(WHAT NEEDS TO BE DONE)
Send back every line of the data exactly.

===== RECORDS FOR THE EXERCISE

Record BinaryTreeEntryView : Type := mkEntryView {
  tev_entry_ordinal : N;
  tev_entry_name : string;
  tev_entry_type : string;
  tev_target_id : string;
  tev_size_bytes : option N;
  tev_mode : option string
}.

(** ** Paths of packs *)

Definition tree_pack_format_name (kind : BinaryTreePackFormatKind) : result BinaryDbErrorKind string :=
  match kind with
  | ContentCodec.ZstdChunkedTreeV1 => Ok TREE_PACK_FORMAT_ZSTD_CHUNKED_V1
  | ReservedTreeFormat _ => Err Other
  end.

Definition ZSTD_CHUNKED_PACK_SUFFIX : string := ".zstpack".
Definition default_tree_pack_relative_path (pack_id : string) : string :=
  (".ait/objects/tree-packs/" ++ pack_id ++ ZSTD_CHUNKED_PACK_SUFFIX)%string.
Definition tree_pack_relative_path (pack_id pack_format : string) : result BinaryDbErrorKind string :=
  if bool_decide (pack_format = TREE_PACK_FORMAT_ZSTD_CHUNKED_V1) then Ok (default_tree_pack_relative_path pack_id) else Err Other.

Definition escapes (c : Component) : bool := match c with ParentDir | RootDir => true | _ => false end.
Definition absolute_repo_path (repo_root : PathBuf) (relative_path : string) : result BinaryDbErrorKind PathBuf :=
  let path := components relative_path in
  _ ← fail_if (bool_decide (head path = Some RootDir)) Other;
  _ ← fail_if (existsb escapes path) Other;
  Ok (join repo_root path).

(** [path_to_str]: strings are UTF-8 here. *)
Definition component_text (c : Component) : string :=
  match c with RootDir => EmptyString | CurDir => "." | ParentDir => ".." | Normal name => name end.
Definition path_to_str (path : PathBuf) : string :=
  match path with [RootDir] => "/" | _ => String.concat "/" (map component_text path) end.

(** ** What a reader remembers *)

(** How much memory the allocator gives a value, which only the budgets of
    the cache see: the capacities of owned strings, vectors and chunks, and the
    sizes of the types. *)
Class Allocation : Type := {
  str_capacity : string -> N;
  bytes_capacity : bytes -> N;
  chunks_capacity : list ZstdChunkedChunkIndex -> N;
  members_capacity : list ZstdChunkedMemberIndex -> N;
  size_of_archive : N;
  size_of_chunk_index : N;
  size_of_member_index : N;
  size_of_entry_view : N
}.

(** A [TreePackEntryArchive] reads its file again, by its path, for every chunk
    that it has not cached. *)
Record open_archive : Type := mkOpenArchive { oa_path : PathBuf; oa_archive : TreePackEntryArchive }.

==========

(EXERCISE OUTPUT)
Record BinaryTreeEntryView : Type := mkEntryView {
  tev_entry_ordinal : N;
  tev_entry_name : string;
  tev_entry_type : string;
  tev_target_id : string;
  tev_size_bytes : option N;
  tev_mode : option string
}.

(** ** Paths of packs *)

Definition tree_pack_format_name (kind : BinaryTreePackFormatKind) : result BinaryDbErrorKind string :=
  match kind with
  | ContentCodec.ZstdChunkedTreeV1 => Ok TREE_PACK_FORMAT_ZSTD_CHUNKED_V1
  | ReservedTreeFormat _ => Err Other
  end.

Definition ZSTD_CHUNKED_PACK_SUFFIX : string := ".zstpack".
Definition default_tree_pack_relative_path (pack_id : string) : string :=
  (".ait/objects/tree-packs/" ++ pack_id ++ ZSTD_CHUNKED_PACK_SUFFIX)%string.
Definition tree_pack_relative_path (pack_id pack_format : string) : result BinaryDbErrorKind string :=
  if bool_decide (pack_format = TREE_PACK_FORMAT_ZSTD_CHUNKED_V1) then Ok (default_tree_pack_relative_path pack_id) else Err Other.

Definition escapes (c : Component) : bool := match c with ParentDir | RootDir => true | _ => false end.
Definition absolute_repo_path (repo_root : PathBuf) (relative_path : string) : result BinaryDbErrorKind PathBuf :=
  let path := components relative_path in
  _ ← fail_if (bool_decide (head path = Some RootDir)) Other;
  _ ← fail_if (existsb escapes path) Other;
  Ok (join repo_root path).

(** [path_to_str]: strings are UTF-8 here. *)
Definition component_text (c : Component) : string :=
  match c with RootDir => EmptyString | CurDir => "." | ParentDir => ".." | Normal name => name end.
Definition path_to_str (path : PathBuf) : string :=
  match path with [RootDir] => "/" | _ => String.concat "/" (map component_text path) end.

(** ** What a reader remembers *)

(** How much memory the allocator gives a value, which only the budgets of
    the cache see: the capacities of owned strings, vectors and chunks, and the
    sizes of the types. *)
Class Allocation : Type := {
  str_capacity : string -> N;
  bytes_capacity : bytes -> N;
  chunks_capacity : list ZstdChunkedChunkIndex -> N;
  members_capacity : list ZstdChunkedMemberIndex -> N;
  size_of_archive : N;
  size_of_chunk_index : N;
  size_of_member_index : N;
  size_of_entry_view : N
}.

(** A [TreePackEntryArchive] reads its file again, by its path, for every chunk
    that it has not cached. *)
Record open_archive : Type := mkOpenArchive { oa_path : PathBuf; oa_archive : TreePackEntryArchive }.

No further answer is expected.